I have been working on an extension for Mission Control to allow certain accounts to be hidden from the main AccountManager interface. The use-case is building services on top of IM protocols, using accounts which are not actually intended for human consumption. Rather than requiring every UI to do special work to avoid showing the account to the user, we simply do not list the account in AM.ValidAccounts, shunting it off to AM.Interface.Hidden.ValidHiddenAccounts. In all other respects the account behaves normally. See http://people.freedesktop.org/~wjt/telepathy-spec-hidden/spec/Account_Manager_Interface_Hidden.html and http://people.freedesktop.org/~wjt/telepathy-spec-hidden/spec/Account_Interface_Hidden.html for the proposed D-Bus API. (I haven't polished these very far, hence my not proposing them for merge to the Telepathy spec just yet. Anyway! I have an implementation of this in Mission Control. The branch is actually rather big, so I've split it into four and a half distinct chunks, all built atop one another. 'miscellaneous-cleanup' <http://git.collabora.co.uk/?p=user/wjt/telepathy-mission-control-wjt.git;a=shortlog;h=refs/heads/miscellaneous-cleanup> does some preliminary cleanup on the test suite and a couple of debug messages. 'hidden-for-keyfiles' <http://git.collabora.co.uk/?p=user/wjt/telepathy-mission-control-wjt.git;a=shortlog;h=refs/heads/hidden-for-keyfiles> implements the above interfaces, with no special handling in the storage backends. So they'll work fine for accounts backed by a keyfile, but they don't work for accounts-glib-backed accounts. 'accounts-glib-cleanup' <http://git.collabora.co.uk/?p=user/wjt/telepathy-mission-control-wjt.git;a=shortlog;h=refs/heads/accounts-glib-cleanup> does some preliminary refactoring of the accounts-glib backend, fixes a couple of bugs and does a little clean-up. 'hidden-for-accounts-glib' <http://git.collabora.co.uk/?p=user/wjt/telepathy-mission-control-wjt.git;a=shortlog;h=refs/heads/hidden-for-accounts-glib> adds a subclass of the standard accounts-glib backend which looks for accounts of the 'HiddenIM' service type and marks them as hidden. I am somewhat sceptical of the merits of including the latter in stock MC. Currently it has to be in-tree due to bug 32914, which I have begun to fix (hence the half-branch I mentioned above). 24 files changed, 1033 insertions(+), 374 deletions(-) I'm in danger of losing all the good karma I earned by deleting MinimumPresence. :'(
I've updated the hidden backend to be conditionally compiled, and to set a different name and description to that of its parent class.
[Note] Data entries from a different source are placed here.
Lemma costs_raise {A} e : costs 0 0 (@raise A e).
Proof. intros st. split; simpl; lia. Qed.

Lemma costs_bind {A B} n1 s1 n2 s2 (m : M A) (k : A → M B) :
  costs n1 s1 m → (∀ a, costs n2 s2 (k a)) →
  costs (n1 + n2) (s1 + s2) (m ≫= k).
Proof.
  intros Hm Hk st. unfold mbind, M_bind, bind.
  destruct (Hm st) as [H1 H2]. destruct (m st) as [[a|e] st1]; simpl in *.
  - destruct (Hk a st1). split; lia.
  - split; lia.
Qed.

Lemma costs_try {A} n1 s1 n2 s2 (m : M A) (h : exn → M A) :
  costs n1 s1 m → (∀ e, costs n2 s2 (h e)) →
  costs (n1 + n2) (s1 + s2) (try_except m h).
Proof.
  intros Hm Hh st. unfold try_except.
  destruct (Hm st) as [H1 H2]. destruct (m st) as [[a|e] st1]; simpl in *.
  - split; lia.
  - destruct (Hh e st1). split; lia.
Qed.

Lemma costs_get_used : costs 0 0 get_used.
Proof. intros st. split; simpl; lia. Qed.

Lemma costs_used_add doi : costs 0 0 (used_add doi).
Proof. intros st. split; simpl; lia. Qed.

Lemma costs_print l : costs 0 0 (print l).
Proof. intros st. split; simpl; lia. Qed.

Lemma costs_sleep secs : costs 0 secs (sleep secs).
Proof. intros st. split; simpl; lia. Qed.

Lemma costs_requests_get req : costs 1 0 (requests_get E req).
Proof.
  intros st. unfold requests_get.
  destruct (server E (clock st) req); split; simpl; lia.
Qed.

Lemma costs_raise_for_status resp : costs 0 0 (raise_for_status resp).
Proof.
  unfold raise_for_status.
  destruct (is_error_status _); [apply costs_raise|apply costs_ret].
Qed.

Lemma costs_attr {A} (f : Response → A) r : costs 0 0 (attr f r).
Proof. destruct r; [apply costs_ret|apply costs_raise]. Qed.

Lemma costs_http_get_loop attempts req resp :
  costs (length attempts) (total_backoff attempts)
        (http_get_loop E attempts req resp).
Proof.
  revert resp. induction attempts as [|a rest IH]; intros resp; simpl.
  - destruct resp; [|apply costs_raise].
    apply (costs_bind 0 0 0 0); [apply costs_raise_for_status|].
    intros _. apply costs_ret.
  - unfold total_backoff. simpl. fold (total_backoff rest).
    apply (costs_bind 1 0 (length rest)
             (BACKOFF_FACTOR * 2 ^ (a - 1) + total_backoff rest));
      [apply costs_requests_get|]. intros r.
    destruct (status_code r =? 429)%nat.
    + apply (costs_bind 0 0 _ _); [apply costs_print|]. intros _.
      apply (costs_bind 0 _ _ _); [apply costs_sleep|]. intros _. apply IH.
    + eapply costs_weaken; [|apply Nat.le_0_l..].
      apply (costs_bind 0 0 0 0); [apply costs_raise_for_status|].
      intros _. apply costs_ret.
Qed.

(** One call of [http_get]: three requests and seven seconds at most. *)
Lemma costs_http_get req : costs 3 7 (http_get E req).
Proof. apply (costs_http_get_loop (seq 1 MAX_RETRIES)). Qed.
Minor quibble: The interface alread has Hidden in its name, and only deals with hidden accounts, so I think it would be better not to have "Hidden" also in the properties and methods: ie: Blah.Hidden.ValidAccounts rather than: Blah.Hidden.ValidHiddenAccounts Admittedly a very minor point: Other than that, looks fine.
(In reply to comment #2) > Minor quibble: The interface alread has Hidden in its name, > and only deals with hidden accounts, so I think it would be > better not to have "Hidden" also in the properties and methods: > > ie: > > Blah.Hidden.ValidAccounts > > rather than: > > Blah.Hidden.ValidHiddenAccounts > > Admittedly a very minor point: Other than that, looks fine. This is to work around a dbus-glib bug. The signal names need to be unique across all interfaces implemented by an object. So AM.I.Hidden.HiddenAccountValidityChanged can't be called AM.I.Hidden.AccountValidityChanged, because this conflicts with AM.AccountValidityChanged. (It works by objects emitting corresponding GObject signals; unfortunately the names dbus-glib expects are based only on the signal name, not on the interface too.) It makes me unhappy too! The properties only have stupid redundant names for consistency, so I could rename those, depending on whether brevity in property names is worth the inconsistency.
(In reply to comment #3) > This is to work around a dbus-glib bug. The signal names need to be unique > across all interfaces implemented by an object. Methods should usually also be unique across all interfaces, for ease of use with deficient bindings (dbus-python in this case). Properties I'm less sure about, but I'm sure there's some binding that gets this wrong too :-/
Eh, I wouldn't bother renaming then. Just shake your fist at dbus-glib and move on for now, I reckon.